On the weekend I watched this 1955 shocker from Douglas Sirk. It is a soap about a middle aged widow (Jane Wyman) who lives in provincial prosperity and falls in love with her much younger gardener (Rock Hudson). I'd seen it years ago but I was prepared to be amused once more, and the film didn't let me down.

Small town stereotypes populate this dull film, which concentrates on the quotidian; the gossipy matrons, the judgmental friendship group, the petulant and entitled children who tell mum she's 'got to sell the house' because 'we've left and there's no reason to hold onto it now'. Wyman appears perpetually flummoxed. The greying, but very respectable, local doctor admires her and wants her hand in marriage, er, 'eventually - after a decent period of time has elapsed'. He cautions paternalistically, "but Carrie, you know at our age it will only be companionship". She looked forlorn and all of 45 - but I laughed.

The casting was so improbable that this mined a rich vein of humour all by itself! But the real deal-breaker was both the dialogue and the music, working in tandem to create stellar comedy. Frank Skinner's score was typical of the melodramatic fare of the period, complete with strings and piano, and these following examples were typical of its cloying impact:

Carrie's daughter: "Oh mother, what will people say when you marry HIM? I'll feel ashamed of you! How could you do this to ME?" (Lowest C on the piano is sounded)

Carrie's friend: "But, darling, isn't he the gardener?" (Lowest C sounds on the piano).

Carrie's nemesis - the local gossip: "Well, it looks like you've finally found something to keep you busy"! (Very low note sounded on the piano)

Carrie: "He doesn't want my money; even though he's poor he is a fine man". (Syrup from the strings; I kept wondering where was Andre Rieu!)
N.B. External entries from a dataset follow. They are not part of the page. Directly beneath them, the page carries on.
(* ===== verification/Nic.v ===== *)
(** * Checks and statistics of the network card: wc_verify.rs, llq_verify.rs, ena_xstats.rs

    Diagnostics the engine runs when it starts, and the scrape of the driver's extended
    statistics.  What the driver, its log and /sys answer are arguments; counters that a
    function bumps are in its result. *)

From S2P Require Import Prelude.
From S2P Require Import Text.

(** ** Driver names *)

(** A C string: the bytes before the first NUL. *)
Fixpoint c_str (bs : list Z) : list Z :=
  match bs with [] => [] | b :: bs => if b =? 0 then [] else b :: c_str bs end.

(** [driver_str == "net_ena"]; bytes that are not UTF-8 read as the empty name. *)
Definition is_ena (driver_name : list Z) : bool := bool_decide (c_str driver_name = txt "net_ena").

(** ** Write combining *)

Inductive WcVerdict := WriteCombining | OtherMapping | NotFound.

#[export] Instance WcVerdict_eq_dec : EqDecision WcVerdict.
Proof. solve_decision. Defined.

Definition MEM_PREFIX : text := txt "[mem 0x".

(** One line of the loop; [None] is [continue]. *)
Definition pat_line (needle_lo line : text) : option WcVerdict :=
  from ← find_text MEM_PREFIX line;
  lo_hex ← before_char 45 (drop (length MEM_PREFIX) from);
  if negb (eq_ignore_ascii_case lo_hex needle_lo) then None
  else if contains line (txt "write-combining") then Some WriteCombining else Some OtherMapping.

Fixpoint pat_scan (needle_lo : text) (ls : list text) : WcVerdict :=
  match ls with
  | [] => NotFound
  | l :: ls => match pat_line needle_lo l with Some v => v | None => pat_scan needle_lo ls end
  end.

Definition parse_pat_memtype_list (pat_contents : text) (bar_phys_addr : Z) : WcVerdict :=
  pat_scan (show_hex_padded 16 bar_phys_addr) (lines pat_contents).

(** [verify_wc_for_ena] on Linux/x86_64: the number it adds to [eth.llq_wc_missing]. *)
Definition verify_wc_for_ena (driver_name : list Z) (bar_phys_addr : Z) (pat_file : option text) : Z :=
  if negb (is_ena driver_name) then 0 else
  if bar_phys_addr =? 0 then 0 else
  match pat_file with
  | None => 0
  | Some pat_contents =>
      match parse_pat_memtype_list pat_contents bar_phys_addr with
      | WriteCombining => 0
      | OtherMapping | NotFound => 1
      end
  end.

(** ** Low-latency queues *)

Definition LLQ_ACTIVATION_MARKERS : list text :=
  [txt "Placement policy: Low latency"; txt "LLQ supported"; txt "using LLQ"].

Definition LLQ_FAILURE_MARKERS : list text :=
  [txt "LLQ is not supported"; txt "Fallback to disabled LLQ"; txt "LLQ is not enabled";
   txt "NOTE: LLQ has been disabled"; txt "Placement policy: Regular"; txt "Fallback to host mode policy"].

Record LlqVerdict := mkLlqVerdict {
  has_activation : bool;
  has_failure : bool;
  captured : bool
}.

Definition scan_log_for_verdict (captured_log : text) : LlqVerdict :=
  mkLlqVerdict (existsb (contains captured_log) LLQ_ACTIVATION_MARKERS)
    (existsb (contains captured_log) LLQ_FAILURE_MARKERS) true.

(** [EAL_INIT_VERDICT] is written once. *)
Definition record_eal_init_log_verdict (captured_log : text) (verdict : option LlqVerdict) : option LlqVerdict :=
  match trim_text captured_log with
  | [] => verdict
  | _ => match verdict with Some v => Some v | None => Some (scan_log_for_verdict captured_log) end
  end.

(** The answer and what is added to [eth.offload_missing_llq]. *)
Definition verify_llq_activation_from_global (driver_name : list Z) (verdict : option LlqVerdict) : bool * Z :=
  if negb (is_ena driver_name) then (true, 0) else
  match verdict with
  | None => (true, 0)
  | Some v =>
      if negb (captured v) then (true, 0) else
      if has_failure v || negb (has_activation v) then (false, 1) else (true, 0)
  end.

(** The same check on a log the caller passes. *)
Definition verify_llq_activation (driver_name : list Z) (captured_log : text) : bool * Z :=
  if negb (is_ena driver_name) then (true, 0) else
  let v := scan_log_for_verdict captured_log in
  if has_failure v || negb (has_activation v) then (false, 1) else (true, 0).

(** ** Initialisation of the environment abstraction layer

    [eal_init] keeps two pieces of process state: the latch behind its mutex and the
    verdict.  [poisoned] is the state of the mutex; [rte_eal_init] answers its return code,
    the errno and the log it wrote, [None] when it could not be captured. *)

Record EalState := mkEalState { eal_done : bool; eal_verdict : option LlqVerdict }.

Inductive EalError := EalReentrant | EalArgvNul | EalInitFailed (errno : Z).

Record EalAnswer := mkEalAnswer { ea_rc : Z; ea_errno : Z; ea_log : option text }.

Definition LLQ_LOG_LEVEL : text := txt "--log-level=pmd.net.ena.driver,info".

Definition has_nul (arg : text) : bool := existsb (Z.eqb 0) arg.

Definition eal_init (poisoned : bool) (args : list text) (rte_eal_init : list text -> EalAnswer) (s : EalState)
    : result unit EalError * EalState :=
  if poisoned then (Err EalReentrant, s) else
  if eal_done s then (Ok tt, s) else
  let args := args ++ [LLQ_LOG_LEVEL] in
  if existsb has_nul args then (Err EalArgvNul, s) else
  let a := rte_eal_init args in
  let verdict :=
    match ea_log a with Some log => record_eal_init_log_verdict log (eal_verdict s) | None => eal_verdict s end in
  if ea_rc a <? 0 then (Err (EalInitFailed (ea_errno a)), mkEalState (eal_done s) verdict)
  else (Ok tt, mkEalState true verdict).

(** ** Extended statistics *)

Definition XSTAT_NAMES : list text :=
  [txt "bw_in_allowance_exceeded"; txt "bw_out_allowance_exceeded"; txt "pps_allowance_exceeded";
   txt "conntrack_allowance_exceeded"; txt "linklocal_allowance_exceeded";
   txt "tx_q0_linearize"; txt "tx_q0_doorbells"; txt "tx_q0_missed_tx"; txt "tx_q0_bad_req_id";
   txt "rx_q0_refill_partial"; txt "rx_q0_bad_desc_num"; txt "rx_q0_bad_req_id"; txt "rx_q0_mbuf_alloc_fail"].

(** The identifiers, parallel to [XSTAT_NAMES]. *)
Notation XstatMap := (list (option Z)) (only parsing).

Definition from_lookup (lookup : text -> option Z) : XstatMap := map lookup XSTAT_NAMES.

(** The slots of [EthCounters] the scrape writes. *)
Record EniCounters := mkEniCounters {
  eni_bw_in_allowance_exceeded : Z;
  eni_bw_out_allowance_exceeded : Z;
  eni_pps_allowance_exceeded : Z;
  eni_conntrack_allowance_exceeded : Z;
  eni_linklocal_allowance_exceeded : Z;
  tx_q0_linearize : Z;
  tx_q0_doorbells : Z;
  tx_q0_missed_tx : Z;
  tx_q0_bad_req_id : Z;
  rx_q0_refill_partial : Z;
  rx_q0_bad_desc_num : Z;
  rx_q0_bad_req_id : Z;
  rx_q0_mbuf_alloc_fail : Z
}.

(** [store(slot, idx)]: a panic when an index is out of range. *)
Definition xstat_value (ids : XstatMap) (values : list Z) (idx : nat) : option Z :=
  id ← ids !! idx;
  match id with Some _ => values !! idx | None => Some 0 end.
Ron (lying prostrate on a bed after an 'accident'): "Oh Carrie, you've come home".
During this scene a deer, seen standing outside in a snowy idyll right out of Robert Frost, makes its way towards their window - surely one of the most tame and benign of all animals - and a symbolic portent that this love affair isn't going to be torrid and steamy. My amusement was leavened by the mental image of hoards of females weeping silently into their handkerchiefs while watching the film in the 1950s and 60s!!

 
 Posted:   Mar 31, 2017 - 9:28 AM   
 By:   Ray Faiola   (Member)

Another Skinner stunner to be sure!!

http://www.chelsearialtostudios.com/all_that_heaven_allows.mp3

 
 
 Posted:   Mar 31, 2017 - 10:25 AM   
 By:   .   (Member)


During this scene a deer, seen standing outside in a snowy idyll right out of Robert Frost, makes its way towards their window - surely one of the most tame and benign of all animals - and a symbolic portent that this love affair isn't going to be torrid and steamy.



Sure it was a deer and not a stag?

 
 
 Posted:   Mar 31, 2017 - 3:32 PM   
 By:   Regie   (Member)

Well, now that's a very good question!! It looked like a harmless deer to me but if actually a stag the joke is doubly funny if it's applying to Rock Hudson!! And very unsubtle!!

 
 
 Posted:   Mar 31, 2017 - 3:37 PM   
 By:   Regie   (Member)

Another Skinner stunner to be sure!!

http://www.chelsearialtostudios.com/all_that_heaven_allows.mp3


As a stand-alone score it works very well; I just don't think it did this picture any favours. The film also looked good, but that just wasn't enough; everybody was mostly over-manicured and this was used to make Wyman look older than her 38 years!!! That's one of the reasons the film turned out to be so funny.

 
 
 Posted:   Mar 31, 2017 - 4:58 PM   
 By:   lacoq   (Member)

No doubt this film is of it's time, but I love it for the beautiful warm technicolor and the "comforting" aspects of it. As a child of the fifties and small town raised, it brings back a much more innocent time for me. Sure it's corn, but who cares? At the same time this was in the theaters there were deeper dramas, more life- like gritty realistic fare if you will. It wasn't all DisneyLand!
But I'd take it over a lot of the depressing, cold aspects of today's entertainment and the world in general.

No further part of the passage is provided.